How do we account for these changes in voter preferences in the upcoming elections at a time of growing economic insecurity, daily exposure of corruption of political office bearers, loss of trust in institutions and poor government performance in service delivery?
Given this scenario, the findings are counterintuitive or contrary to what one might expect given the social, economic and political instability in the country.
The reasons for voter choices in this election appear to be more nuanced and complex as citizens are struggling to make difficult choices. On the one hand, trust in the presidency is a predictor of preference for the ANC while on the other hand, other factors such as corruption matters in voter choices.

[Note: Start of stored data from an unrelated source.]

(** * Checkout and release, there and back *)

(** The state in which [_get_socket_no_auth] hands out the idle
    connection it is served. *)
Lemma get_socket_no_auth_serves_state r w :
  Pool.pid (pool w) = getpid w →
  SocketInfo.closed (heap w r) = false →
  current r w →
  head (set_iter (ref_order w) (Pool.sockets (pool w))) = Some r →
  _closed (SocketInfo.sock (heap w r)) = false →
  (_socket_semaphore_acquire
     (PoolOptions.wait_queue_timeout (Pool.opts (pool w))) w).1 = Ok true →
  ∃ sem',
    _get_socket_no_auth w
    = (Ok r,
       update r (SocketInfo.set_last_checkout (now w))
         (set_pool (Pool.set_sockets (Pool.sockets (pool w) ∖ {[r]})
                      (Pool.set_semaphore sem' (pool w)))
            (emit (EvAcquire true) w))).
Proof.
  intros Hpid Hopen Hcur Hhead Hsilent Hacq.
  unfold current in Hcur.
  unfold _get_socket_no_auth.
  rewrite bind_run. unfold gets at 1. cbn beta iota.
  rewrite Hpid, Z.eqb_refl. cbn [negb].
  rewrite bind_run. unfold ret at 1. cbn beta iota.
  rewrite bind_run. unfold gets at 1. cbn beta iota.
  rewrite bind_run.
  destruct (_socket_semaphore_acquire _ w) as [res w1] eqn:Hrun.
  cbn in Hacq. subst res.
  apply socket_semaphore_acquire_frame in Hrun as [sem' ->].
  exists sem'.
  cbn [negb]. rewrite bind_run. unfold ret at 1. cbn beta iota.
  rewrite bind_run.
  unfold try_except at 1. rewrite bind_run.
  unfold try_except at 1. rewrite bind_run.
  unfold sockets_pop. cbn [ref_order emit set_pool pool Pool.sockets
    Pool.set_semaphore].
  destruct (set_iter (ref_order w) (Pool.sockets (pool w))) as [|r' rest];
    [done|].
  injection Hhead as ->. unfold ret at 1. cbn beta iota.
  unfold _check. rewrite bind_run. unfold _time, gets at 1. cbn beta iota.
  rewrite bind_run. unfold gets at 1. cbn beta iota.
  rewrite bind_run. unfold gets at 1. cbn beta iota.
  rewrite bind_run. unfold gets at 1. cbn beta iota.
  rewrite bind_run.
  cbn [heap set_pool emit pool Pool.pool_id Pool.set_sockets
    Pool.set_semaphore Pool._check_interval_seconds].
  rewrite Hopen, Hcur, Z.eqb_refl, Hsilent. cbn [negb].
  match goal with
  | |- context [(if ?b then ret false else ret false) ?w0] =>
      replace ((if b then ret false else ret false) w0)
        with (@ret World bool false w0) by (by destruct b)
  end.
  unfold ret at 1. cbn beta iota. cbn [negb]. unfold ret at 1.
  cbn beta iota. rewrite bind_run. unfold gets at 1. cbn beta iota.
  rewrite bind_run. unfold modify at 1. cbn beta iota. done.
Qed.
Lemma asrZenith_arithmetic (self : Prayer Date) (e : exn) :
  __asrZenith gregorianToJulianDay self = inl e ->
  e = ZeroDivisionError \/ e = MathDomainError.
Proof.
  unfold __asrZenith.
  destruct (__sunDeclination gregorianToJulianDay self) as [e0 | delta] eqn:Hd; run.
  - intros [= <-]. exact (sunDeclination_arithmetic _ _ Hd).
  - cbv zeta. arithmetic.
Qed.

Lemma values_arithmetic (self : Prayer Date) (e : exn) :
  fajr_t gregorianToJulianDay self = inl e
  \/ sherook_t gregorianToJulianDay self = inl e
  \/ dohr_t gregorianToJulianDay self = inl e
  \/ asr_t gregorianToJulianDay self = inl e
  \/ maghreb_t gregorianToJulianDay self = inl e
  \/ ishaa_t gregorianToJulianDay getHijri_month self = inl e ->
  e = ZeroDivisionError \/ e = MathDomainError.
Proof.
  unfold fajr_t, sherook_t, dohr_t, asr_t, maghreb_t, ishaa_t.
  intros [H | [H | [H | [H | [H | H]]]]].
  - destruct (__prayerTime _ _ _) as [e0 | t] eqn:Ht; cbn in H; [| discriminate].
    injection H as <-. exact (prayerTime_arithmetic _ _ _ Ht).
  - destruct (__prayerTime _ _ _) as [e0 | t] eqn:Ht; cbn in H; [| discriminate].
    injection H as <-. exact (prayerTime_arithmetic _ _ _ Ht).
  - discriminate.
  - destruct (__asrZenith _ _) as [e0 | z] eqn:Hz; cbn in H.
    + injection H as <-. exact (asrZenith_arithmetic _ _ Hz).
    + destruct (__prayerTime _ _ _) as [e0 | t] eqn:Ht; cbn in H; [| discriminate].
      injection H as <-. exact (prayerTime_arithmetic _ _ _ Ht).
  - destruct (__prayerTime _ _ _) as [e0 | t] eqn:Ht; cbn in H; [| discriminate].
    injection H as <-. exact (prayerTime_arithmetic _ _ _ Ht).
  - destruct (ishaaZenith (conf self)) as [zenith |].
    + destruct (__prayerTime _ _ _) as [e0 | t] eqn:Ht; cbn in H; [| discriminate].
      injection H as <-. exact (prayerTime_arithmetic _ _ _ Ht).
    + destruct (_ =? 9)%Z;
        (destruct (__prayerTime _ _ _) as [e0 | t] eqn:Ht; cbn in H; [| discriminate];
         injection H as <-; exact (prayerTime_arithmetic _ _ _ Ht)).
Qed.
(** * YouTube-Content-Optimizer: the video store and the Content-DNA aggregator

    A shallow embedding of the parts of the repository that the
    specification talks about:

    - [competitor_analysis.py]: [CompetitorAnalyzer.load_competitor_data],
      [save_competitor_data], [manual_add_video], [analyze_title_patterns],
      [_generate_title_pattern_recommendations];
    - [data_integration_module.py]: [DataIntegrationModule.run_enhanced_analysis]
      and [_analyze_content_dna];
    - [api_integration_module.py]: [_transform_to_competitor_format],
      [_infer_face_presence];
    - [youtube_api_extractor.py]: [_identify_patterns].

    Modelling conventions.

    - Python numbers (ints and floats alike) are rationals [Q]; the true
      division [/] is the partial operation [py_div], which raises
      [ZeroDivisionError] on a zero divisor.  Rounding of binary floating
      point is not represented: arithmetic is exact.
    - A Python call either returns or raises: [outcome A].
    - Strings are Rocq strings; [lower], [isdigit], [split] and the regular
      expression classes follow Python on the ASCII range.
    - A dictionary whose iteration order is observed (the counters of the
      title structures) is an association list in insertion order; the
      niche-keyed database, which is only looked up by key, is a [gmap].
    - The wall clock read by [time.strftime] / [datetime.now] is an explicit
      argument [now].
    - The video dictionaries held by a [CompetitorAnalyzer] are mutable
      objects: they live in a heap and the database lists hold references.
    - [json.dump] / [json.load] on the database file are an interface,
      [Json]; a property that needs the library to read back what it wrote
      says so in a premise. *)

From Stdlib Require Import QArith Qfield Lqa ZArith Ascii String.
From stdpp Require Import gmap strings list fin_maps pretty sorting.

72% of all respondents thought that corruption had increased in the past year. It is likely that trust in Cyril Ramaphosa’s leadership may be based on the respondents’ favourable perceptions of his personal attributes as a leader such as his personal integrity, his knowledge and skills and experience. The establishment of commissions of enquiry to investigate corruption might also have worked in his favour. For some voters, these factors may trump their concerns about corruption.
We also see that women voters who were previously more likely to vote for the opposition, have shifted their support away from the opposition and back to the ANC, which enjoyed support of the women’s vote since 1994. Fear of loss of social grants if a person voted for another party is also highly significant in voter choices of the governing party and speaks largely to securing personal, family and material well-being. These are some of the reasons that may explain the shifts that emerged from the survey.
The election is however taking place at a particular political moment in the country’s democracy after almost a decade of wrongdoing and maladministration of the Zuma years. The survey results present a nuanced picture and complicated decision making where potential voters are weighing up the issues and making conscious choices of who to vote for based on these judgements. Despite these constraints, the shifts in voter opinions and choices reported on in our study may suggest some hope that the ANC under new leadership can forge a path out of the country’s current quagmire. Should the presidency and the ANC win the election, the next question is, can he meet the expectations and rebuild public trust and confidence in government, the economy and democracy?
About the study: This is a nationally representative sample of 3431 respondents. It is the second of a three-part study to understand the links between socio-economic rights and what drives voter choices in the coming elections.